# BRIEF:
Reproduce verbatim the lines of the material below, starting at the line with "(** C4, as the" and ending at the line with "returns (ImageEffects.apply_leveled W", both inclusive; skip the rest.
[DATA RECORDS]
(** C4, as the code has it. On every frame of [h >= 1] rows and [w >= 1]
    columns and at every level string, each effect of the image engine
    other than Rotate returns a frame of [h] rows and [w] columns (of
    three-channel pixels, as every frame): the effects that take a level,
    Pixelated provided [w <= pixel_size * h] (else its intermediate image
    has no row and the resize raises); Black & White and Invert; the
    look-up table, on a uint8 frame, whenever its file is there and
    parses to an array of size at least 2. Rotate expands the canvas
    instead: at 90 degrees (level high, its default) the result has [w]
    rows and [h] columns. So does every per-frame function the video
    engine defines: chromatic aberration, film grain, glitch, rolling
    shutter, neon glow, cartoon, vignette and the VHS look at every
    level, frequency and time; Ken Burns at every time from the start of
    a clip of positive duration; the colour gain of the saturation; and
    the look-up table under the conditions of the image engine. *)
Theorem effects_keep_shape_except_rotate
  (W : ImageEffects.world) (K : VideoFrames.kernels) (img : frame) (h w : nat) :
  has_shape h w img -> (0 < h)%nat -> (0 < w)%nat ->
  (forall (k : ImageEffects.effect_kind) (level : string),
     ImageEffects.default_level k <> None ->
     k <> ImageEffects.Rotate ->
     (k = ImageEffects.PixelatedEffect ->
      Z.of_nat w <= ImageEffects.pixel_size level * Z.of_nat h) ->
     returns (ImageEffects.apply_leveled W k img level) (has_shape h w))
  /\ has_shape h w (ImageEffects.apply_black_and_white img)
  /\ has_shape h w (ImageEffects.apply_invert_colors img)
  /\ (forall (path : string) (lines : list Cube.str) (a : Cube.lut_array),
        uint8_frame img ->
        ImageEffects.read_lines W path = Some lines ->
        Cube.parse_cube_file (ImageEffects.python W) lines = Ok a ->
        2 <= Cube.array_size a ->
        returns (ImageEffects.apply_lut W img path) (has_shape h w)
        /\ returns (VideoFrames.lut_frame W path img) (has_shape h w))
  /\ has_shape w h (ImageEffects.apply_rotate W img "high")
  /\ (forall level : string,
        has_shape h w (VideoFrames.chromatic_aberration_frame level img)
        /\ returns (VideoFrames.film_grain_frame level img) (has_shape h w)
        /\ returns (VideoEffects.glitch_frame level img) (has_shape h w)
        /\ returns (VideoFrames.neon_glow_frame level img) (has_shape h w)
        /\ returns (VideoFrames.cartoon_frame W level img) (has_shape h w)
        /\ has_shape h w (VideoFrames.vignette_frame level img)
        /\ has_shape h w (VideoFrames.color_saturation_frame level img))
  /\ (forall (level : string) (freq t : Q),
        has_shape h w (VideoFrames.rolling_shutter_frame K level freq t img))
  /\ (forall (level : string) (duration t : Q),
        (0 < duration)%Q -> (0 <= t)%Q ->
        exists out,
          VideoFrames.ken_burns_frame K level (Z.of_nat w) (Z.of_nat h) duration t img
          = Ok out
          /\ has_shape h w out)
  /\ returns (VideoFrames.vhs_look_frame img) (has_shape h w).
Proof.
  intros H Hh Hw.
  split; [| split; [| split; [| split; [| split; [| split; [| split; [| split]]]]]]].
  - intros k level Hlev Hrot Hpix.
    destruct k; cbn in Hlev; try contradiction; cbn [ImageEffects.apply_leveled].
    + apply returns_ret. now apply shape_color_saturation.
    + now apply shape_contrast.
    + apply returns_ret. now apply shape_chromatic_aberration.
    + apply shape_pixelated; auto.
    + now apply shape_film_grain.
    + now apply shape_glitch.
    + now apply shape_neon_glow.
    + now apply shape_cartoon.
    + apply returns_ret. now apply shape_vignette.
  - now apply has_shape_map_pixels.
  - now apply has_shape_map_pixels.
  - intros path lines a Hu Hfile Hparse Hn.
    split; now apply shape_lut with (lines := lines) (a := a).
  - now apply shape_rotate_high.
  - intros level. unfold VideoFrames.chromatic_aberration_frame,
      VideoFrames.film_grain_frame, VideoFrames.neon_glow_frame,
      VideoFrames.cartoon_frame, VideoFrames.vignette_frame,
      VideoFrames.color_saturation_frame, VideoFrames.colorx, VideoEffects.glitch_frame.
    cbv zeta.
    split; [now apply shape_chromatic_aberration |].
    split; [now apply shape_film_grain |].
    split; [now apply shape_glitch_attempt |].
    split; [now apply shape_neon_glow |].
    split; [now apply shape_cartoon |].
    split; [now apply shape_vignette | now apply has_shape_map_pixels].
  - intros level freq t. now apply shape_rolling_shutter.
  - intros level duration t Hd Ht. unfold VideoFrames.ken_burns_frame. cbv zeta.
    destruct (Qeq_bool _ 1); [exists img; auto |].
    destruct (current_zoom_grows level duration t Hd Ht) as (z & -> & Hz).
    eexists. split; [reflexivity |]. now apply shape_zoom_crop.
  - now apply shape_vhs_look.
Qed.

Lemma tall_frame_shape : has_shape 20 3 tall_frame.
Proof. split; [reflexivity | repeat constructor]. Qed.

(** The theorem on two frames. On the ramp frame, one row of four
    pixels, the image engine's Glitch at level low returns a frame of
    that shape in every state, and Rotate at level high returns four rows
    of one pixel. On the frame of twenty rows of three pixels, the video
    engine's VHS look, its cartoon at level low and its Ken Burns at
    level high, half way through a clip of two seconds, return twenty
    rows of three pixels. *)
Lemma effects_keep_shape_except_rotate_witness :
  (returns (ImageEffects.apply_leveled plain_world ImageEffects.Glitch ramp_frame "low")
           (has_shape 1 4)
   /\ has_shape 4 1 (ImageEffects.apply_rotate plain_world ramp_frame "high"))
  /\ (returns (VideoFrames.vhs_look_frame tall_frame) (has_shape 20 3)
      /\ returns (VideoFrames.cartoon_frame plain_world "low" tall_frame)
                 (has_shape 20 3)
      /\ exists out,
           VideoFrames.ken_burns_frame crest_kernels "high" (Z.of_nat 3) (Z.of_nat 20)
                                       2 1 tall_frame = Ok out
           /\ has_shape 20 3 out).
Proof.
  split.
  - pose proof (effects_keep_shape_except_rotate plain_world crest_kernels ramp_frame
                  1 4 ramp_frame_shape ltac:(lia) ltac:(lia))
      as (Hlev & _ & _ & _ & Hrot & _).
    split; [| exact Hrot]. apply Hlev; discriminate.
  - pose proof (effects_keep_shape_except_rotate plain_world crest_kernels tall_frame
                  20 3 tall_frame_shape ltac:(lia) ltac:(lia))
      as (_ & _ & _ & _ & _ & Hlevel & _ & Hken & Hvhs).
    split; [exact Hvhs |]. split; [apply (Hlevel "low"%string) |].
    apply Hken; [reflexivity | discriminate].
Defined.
[/DATA RECORDS]
[DATA RECORDS]
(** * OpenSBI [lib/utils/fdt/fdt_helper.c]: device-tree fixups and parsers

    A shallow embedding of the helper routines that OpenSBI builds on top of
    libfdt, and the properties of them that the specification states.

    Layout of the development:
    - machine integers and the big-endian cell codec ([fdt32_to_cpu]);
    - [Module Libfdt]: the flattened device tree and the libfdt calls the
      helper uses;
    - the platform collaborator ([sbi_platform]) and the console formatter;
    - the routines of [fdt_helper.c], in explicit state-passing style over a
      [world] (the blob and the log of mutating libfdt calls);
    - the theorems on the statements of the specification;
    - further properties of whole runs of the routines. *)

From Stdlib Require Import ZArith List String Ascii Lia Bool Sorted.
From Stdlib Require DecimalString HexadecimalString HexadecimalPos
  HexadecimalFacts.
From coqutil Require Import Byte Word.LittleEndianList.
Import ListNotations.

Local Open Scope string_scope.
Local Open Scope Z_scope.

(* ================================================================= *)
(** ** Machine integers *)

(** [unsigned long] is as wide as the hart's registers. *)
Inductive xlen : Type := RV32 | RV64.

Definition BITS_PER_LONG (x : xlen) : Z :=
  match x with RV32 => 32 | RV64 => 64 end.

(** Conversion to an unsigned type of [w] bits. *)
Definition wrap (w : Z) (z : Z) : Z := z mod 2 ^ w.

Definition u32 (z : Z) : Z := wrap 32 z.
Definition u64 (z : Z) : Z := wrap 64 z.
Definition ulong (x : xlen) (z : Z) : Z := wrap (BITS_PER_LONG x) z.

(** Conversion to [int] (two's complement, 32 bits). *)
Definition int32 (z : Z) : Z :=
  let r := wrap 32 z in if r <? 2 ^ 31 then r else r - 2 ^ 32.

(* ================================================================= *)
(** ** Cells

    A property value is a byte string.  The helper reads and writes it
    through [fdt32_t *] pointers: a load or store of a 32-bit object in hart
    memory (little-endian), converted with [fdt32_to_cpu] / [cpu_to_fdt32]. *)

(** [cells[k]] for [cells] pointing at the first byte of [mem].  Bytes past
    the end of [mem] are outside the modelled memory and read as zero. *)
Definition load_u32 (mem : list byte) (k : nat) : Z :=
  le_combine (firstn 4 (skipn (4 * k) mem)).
[/DATA RECORDS]
[DATA RECORDS]
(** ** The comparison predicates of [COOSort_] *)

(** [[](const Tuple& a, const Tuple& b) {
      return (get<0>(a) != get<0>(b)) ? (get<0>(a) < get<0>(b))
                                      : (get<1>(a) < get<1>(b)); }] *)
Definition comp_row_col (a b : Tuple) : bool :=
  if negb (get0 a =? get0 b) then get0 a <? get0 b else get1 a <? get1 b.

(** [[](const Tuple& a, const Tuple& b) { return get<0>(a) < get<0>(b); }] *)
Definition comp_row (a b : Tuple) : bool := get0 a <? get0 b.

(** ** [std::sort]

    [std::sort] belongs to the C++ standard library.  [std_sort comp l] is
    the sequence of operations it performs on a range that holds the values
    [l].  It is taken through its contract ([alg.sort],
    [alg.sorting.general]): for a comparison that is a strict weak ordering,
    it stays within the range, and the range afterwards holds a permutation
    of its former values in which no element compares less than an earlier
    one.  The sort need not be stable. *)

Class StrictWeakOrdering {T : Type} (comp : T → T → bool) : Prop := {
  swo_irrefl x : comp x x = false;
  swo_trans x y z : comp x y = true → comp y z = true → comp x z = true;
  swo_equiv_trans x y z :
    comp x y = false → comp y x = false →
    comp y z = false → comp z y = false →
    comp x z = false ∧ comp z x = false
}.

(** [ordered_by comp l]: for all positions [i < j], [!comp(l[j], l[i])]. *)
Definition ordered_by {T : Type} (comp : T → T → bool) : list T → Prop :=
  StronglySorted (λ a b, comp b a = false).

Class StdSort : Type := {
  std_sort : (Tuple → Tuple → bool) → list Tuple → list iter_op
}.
[/DATA RECORDS]
# EXERCISE SOLUTION:
(** C4, as the code has it. On every frame of [h >= 1] rows and [w >= 1]
    columns and at every level string, each effect of the image engine
    other than Rotate returns a frame of [h] rows and [w] columns (of
    three-channel pixels, as every frame): the effects that take a level,
    Pixelated provided [w <= pixel_size * h] (else its intermediate image
    has no row and the resize raises); Black & White and Invert; the
    look-up table, on a uint8 frame, whenever its file is there and
    parses to an array of size at least 2. Rotate expands the canvas
    instead: at 90 degrees (level high, its default) the result has [w]
    rows and [h] columns. So does every per-frame function the video
    engine defines: chromatic aberration, film grain, glitch, rolling
    shutter, neon glow, cartoon, vignette and the VHS look at every
    level, frequency and time; Ken Burns at every time from the start of
    a clip of positive duration; the colour gain of the saturation; and
    the look-up table under the conditions of the image engine. *)
Theorem effects_keep_shape_except_rotate
  (W : ImageEffects.world) (K : VideoFrames.kernels) (img : frame) (h w : nat) :
  has_shape h w img -> (0 < h)%nat -> (0 < w)%nat ->
  (forall (k : ImageEffects.effect_kind) (level : string),
     ImageEffects.default_level k <> None ->
     k <> ImageEffects.Rotate ->
     (k = ImageEffects.PixelatedEffect ->
      Z.of_nat w <= ImageEffects.pixel_size level * Z.of_nat h) ->
     returns (ImageEffects.apply_leveled W k img level) (has_shape h w))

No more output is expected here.